From the beginning of the year through August, 1,221 restaurant operators have closed down, according to Tokyo Shoko Research data.

“Most Japanese businesses act on the premise that if the price of beer is 100 yen (S$1.28) today, then it is going to be a 100 yen tomorrow, too,” said Dr Tsutomu Watanabe, head of the economics department at the University of Tokyo.

“To keep making that a reality, companies keep cutting costs. They’ll turn out some of the lights and they’ll keep a tight lid on wages. Their thinking becomes progressively inward looking.”

For some noodle bar owners, just a small increase in prices would be enough to keep them in business, especially if neighbourhood customers remain loyal.

Their reluctance to raise prices speaks to a continuing aversion that prevails among companies and consumers in Japan, despite central bank efforts to change this mindset. And with key consumer prices falling again, the prospect of a return to the deflation that ingrained that attitude cannot be ruled out.

Still, some restaurant owners are taking a fresh approach.

Mr Kazuhisa Tanaka says a light bulb lit up in his head one gloomy night in May as he tried to figure out how to stay in operation while reducing the number of places in use at his 12-seat Japanese eatery.
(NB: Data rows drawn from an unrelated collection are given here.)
(** The join of an absolute directory and a path is a normalized
    absolute path, with a final slash or without, and resolving it
    gives it without that slash. *)
Lemma join_shape (cwd dir filePath : string) :
  Path.isAbsolute dir = true ->
  exists segs,
    Forall plain segs /\
    Path.resolve cwd (Path.join dir filePath) = "/" +:+ Path.join_slash segs /\
    (Path.join dir filePath = "/" +:+ Path.join_slash segs \/
     (segs <> [] /\ Path.join dir filePath = "/" +:+ Path.join_slash segs +:+ "/")).
Proof.
  intros Habs.
  assert (Hnorm : forall p, Path.isAbsolute p = true ->
            exists segs,
              Forall plain segs /\
              Path.resolve cwd (Path.normalize p) = "/" +:+ Path.join_slash segs /\
              (Path.normalize p = "/" +:+ Path.join_slash segs \/
               (segs <> [] /\ Path.normalize p = "/" +:+ Path.join_slash segs +:+ "/"))).
  { intros p Hp. unfold Path.normalize.
    destruct (String.eqb p "") eqn:Hempty.
    { apply String.eqb_eq in Hempty. subst p. discriminate. }
    rewrite Hp. cbn [negb].
    set (N := Path.normalize_segments false (Path.segments p) []).
    assert (HN : Forall plain N)
      by (apply normalize_segments_plain; [apply segments_slash_free | constructor]).
    assert (Hres : forall tail, Forall (fun seg => seg = "") tail ->
              Path.normalize_segments false ("" :: N ++ tail) [] = N).
    { intros tail Ht. simpl. now rewrite normalize_plain. }
    exists N. split; [exact HN|].
    destruct (String.eqb (Path.join_slash N) "") eqn:Hbody.
    - apply String.eqb_eq in Hbody. pose proof (join_slash_empty N HN Hbody) as ->.
      split; [reflexivity | now left].
    - apply String.eqb_neq in Hbody.
      assert (HNne : N <> []) by (intros E; rewrite E in Hbody; now apply Hbody).
      destruct (Path.endsWithSlash p).
      + split; [|right; split; [assumption | reflexivity]].
        unfold Path.resolve.
        assert (Ha : Path.isAbsolute ("/" +:+ Path.join_slash N +:+ "/") = true)
          by (apply isAbsolute_spec; eexists; reflexivity).
        rewrite Ha.
        change ("/" +:+ Path.join_slash N +:+ "/")
          with (String Path.slash (Path.join_slash N +:+ "/")).
        cbn [Path.segments]. rewrite Ascii.eqb_refl.
        rewrite segments_trailing, segments_join_slash by assumption.
        rewrite (Hres [""]) by (repeat constructor). reflexivity.
      + split; [|now left].
        unfold Path.resolve.
        assert (Ha : Path.isAbsolute ("/" +:+ Path.join_slash N) = true)
          by (apply isAbsolute_spec; eexists; reflexivity).
        rewrite Ha.
        change ("/" +:+ Path.join_slash N)
          with (String Path.slash (Path.join_slash N)).
        cbn [Path.segments]. rewrite Ascii.eqb_refl.
        rewrite segments_join_slash by assumption.
        pose proof (Hres [] ltac:(constructor)) as Hr. rewrite app_nil_r in Hr.
        rewrite Hr. reflexivity. }
  apply isAbsolute_spec in Habs as [r ->]. unfold Path.join.
  cbn [String.eqb].
  destruct (String.eqb filePath ""); apply Hnorm; apply isAbsolute_spec.
  - now exists r.
  - rewrite append_cons. eexists; reflexivity.
Qed.

(** The entry that the joined path names is the resolved path. *)
Lemma entry_path_join (cwd dir filePath : string) :
  Path.isAbsolute dir = true ->
  entry_path (Path.join dir filePath) = Path.resolve cwd (Path.join dir filePath).
Proof.
  intros Habs.
  destruct (join_shape cwd dir filePath Habs) as (segs & Hplain & -> & [->|[Hne ->]]).
  - unfold entry_path. destruct (String.eqb _ "/") eqn:E; [now apply String.eqb_eq in E|].
    destruct segs as [|seg rest]; [discriminate|].
    change ("/" +:+ Path.join_slash (seg :: rest))
      with (String Path.slash (Path.join_slash (seg :: rest))).
    pose proof (join_slash_nonempty (seg :: rest) Hplain ltac:(discriminate)) as Hbody.
    pose proof (ends_slash_join (seg :: rest) Hplain) as Hend.
    destruct (Path.join_slash (seg :: rest)) as [|c body] eqn:Hj; [contradiction|].
    change (strip (String Path.slash (String c body)))
      with (String Path.slash (strip (String c body))).
    now rewrite (strip_keeps _ Hend).
  - unfold entry_path.
    change ("/" +:+ Path.join_slash segs +:+ "/")
      with (("/" +:+ Path.join_slash segs) +:+ "/").
    rewrite strip_snoc.
    destruct (String.eqb _ "/") eqn:E; [|reflexivity].
    apply String.eqb_eq in E. exfalso.
    pose proof (join_slash_nonempty segs Hplain Hne) as Hbody.
    change (("/" +:+ Path.join_slash segs) +:+ "/")
      with (String Path.slash (Path.join_slash segs +:+ "/")) in E.
    injection E as E. destruct (Path.join_slash segs); [contradiction | discriminate].
Qed.

Lemma under_prefix (q k : string) : under q k = true -> Str.is_prefix q k.
Proof.
  unfold under. intros [H|H]%orb_true_iff.
  - apply String.eqb_eq in H as ->. apply is_prefix_refl.
  - apply startsWith_spec in H. destruct (String.eqb q "/") eqn:E.
    + apply String.eqb_eq in E as ->. exact H.
    + eapply is_prefix_trans; [|exact H]. now exists "/".
Qed.

(** What is gone from a file system was there and was named. *)
Lemma touched_without (gone : string -> bool) (fs : Fs) (k : string) :
  touched fs (without gone fs) k ->
  gone k = true /\ (is_Some (files fs !! k) \/ k ∈ dirs fs) /\
  files (without gone fs) !! k = None /\ k ∉ dirs (without gone fs).
Proof.
  unfold touched, without. cbn [files dirs]. intros Ht.
  destruct (gone k) eqn:Hg.
  - split; [reflexivity|].
    assert (Hf : filter (fun kv : string * string => gone kv.1 = false) (files fs) !! k = None).
    { apply map_lookup_filter_None. right. intros x _. simpl. congruence. }
    assert (Hd : k ∉ filter (fun k => gone k = false) (dirs fs)).
    { intros [H _]%elem_of_filter. congruence. }
    split; [|split; assumption].
    destruct Ht as [Ht|Ht].
    + left. rewrite Hf in Ht. destruct (files fs !! k); [eauto | congruence].
    + right. destruct (decide (k ∈ dirs fs)) as [Hin|Hout]; [exact Hin|].
      exfalso. apply Ht. split; [contradiction|]. intros H. contradiction.
  - exfalso. destruct Ht as [Ht|Ht]; apply Ht.
    + destruct (files fs !! k) as [x|] eqn:Hx.
      * symmetry. apply map_lookup_filter_Some. split; [exact Hx | exact Hg].
      * symmetry. apply map_lookup_filter_None. now left.
    + rewrite elem_of_filter. tauto.
Qed.

(** X22. What the containment test of the delete endpoint secures, over
    files and directories, whole and emptied, the path ending in a
    slash or not. For an instance whose directory is an absolute path
    and for every path asked for, every file and every directory that a
    delete removes, whether it goes through or throws with part of a
    tree already removed, was there before and has a path of which the
    resolved instance directory is a prefix as a string; and a delete
    that answers 403, 404 or 400 removes nothing. *)
Theorem delete_confined (cwd : string) (servers : gmap string ServerConfig)
    (serverId filePath : string) (force : bool) (rm : Removal)
    (fs : Fs) (server : ServerConfig) :
  servers !! serverId = Some server ->
  Path.isAbsolute (directory server) = true ->
  let r := files_delete cwd servers serverId filePath force rm fs in
  (forall k, touched fs r.2 k ->
     (is_Some (files fs !! k) \/ k ∈ dirs fs) /\
     files r.2 !! k = None /\ (k ∉ dirs r.2) /\
     Str.is_prefix (Path.resolve cwd (directory server)) k) /\
  (r.1.1 <> 200 -> r.1.1 <> 500 -> r.2 = fs).
Proof.
  intros Hs Habs r. subst r. unfold files_delete. rewrite Hs.
  rewrite (entry_path_join cwd _ filePath Habs).
  set (fullPath := Path.join (directory server) filePath).
  set (serverDir := Path.resolve cwd (directory server)).
  set (q := Path.resolve cwd fullPath).
  assert (Hsame : forall k, touched fs fs k -> False).
  { intros k [H|H]; [congruence | tauto]. }
  destruct (Str.startsWith q serverDir) eqn:Hpre; cbn [negb];
    [|split; [intros k Hk; now apply Hsame in Hk | reflexivity]].
  apply startsWith_spec in Hpre.
  assert (Hgone : forall gone,
            (forall k, gone k = true -> under q k = true) ->
            forall k, touched fs (without gone fs) k ->
              (is_Some (files fs !! k) \/ k ∈ dirs fs) /\
              files (without gone fs) !! k = None /\ (k ∉ dirs (without gone fs)) /\
              Str.is_prefix serverDir k).
  { intros gone Hunder k Hk.
    apply touched_without in Hk as (Hg & Hwas & Hf & Hd).
    split; [exact Hwas|]. split; [exact Hf|]. split; [exact Hd|].
    eapply is_prefix_trans; [exact Hpre|]. apply under_prefix. now apply Hunder. }
  destruct (stat fs fullPath).
  - destruct rm as [|msg gone]; cbn [fst snd].
    + split; [|congruence]. apply Hgone. intros k Hk.
      apply String.eqb_eq in Hk as <-. unfold under. now rewrite String.eqb_refl.
    + split; [intros k Hk; now apply Hsame in Hk | reflexivity].
  - destruct (has_items fs q && negb force);
      [split; [intros k Hk; now apply Hsame in Hk | reflexivity]|].
    destruct rm as [|msg gone]; cbn [fst snd].
    + split; [|congruence]. apply Hgone. auto.
    + split; [|congruence]. apply Hgone. intros k Hk.
      now apply andb_true_iff in Hk as [Hk _].
  - split; [intros k Hk; now apply Hsame in Hk | reflexivity].
Qed.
“Simply cutting the number of customers without knowing when this pandemic will end is a loser’s game,” Mr Tanaka said. He decided to raise the price of a lunch set to 1,500 yen (S$19.22) from around 1,000 yen (S$12.81) during peak hours and lower the price to 800 yen (S$10.25) – after 2.30pm.

“Adjusting prices has become my tool to deal with this crisis and this would never have happened without Covid,” Mr Tanaka said.

Still, his staff objected to his dynamic pricing proposal, labelling it disloyal, and insisted he put a notice outside the shop making it clear it was his idea, not theirs.

Mr Tanaka is not alone in opting for dynamic pricing, a budding tendency that offers a glimmer of hope for policy makers seeking greater price movement in a country where inflation has been at or below zero since March.

Chikaranomoto Holdings, the owner of Ippudo, one of the nation’s most popular noodle chains with shops around the world from New York to London, has seating capacity limited to about 60 per cent as a virus-prevention measure.

Seeing revenue was still only around half its level the previous year after re-opening, the chain decided to raise the price of some of its set menus in late July, while offering new and cheaper ramen dishes for ultra price-sensitive customers the following month, according to Ms Midori Nakamura, who works at the company’s public relations section.

“It’s becoming so hard to keep prices unchanged with the increasing costs and impact of Covid-19,” Ms Nakamura said. “So what we do is give our customers a choice.”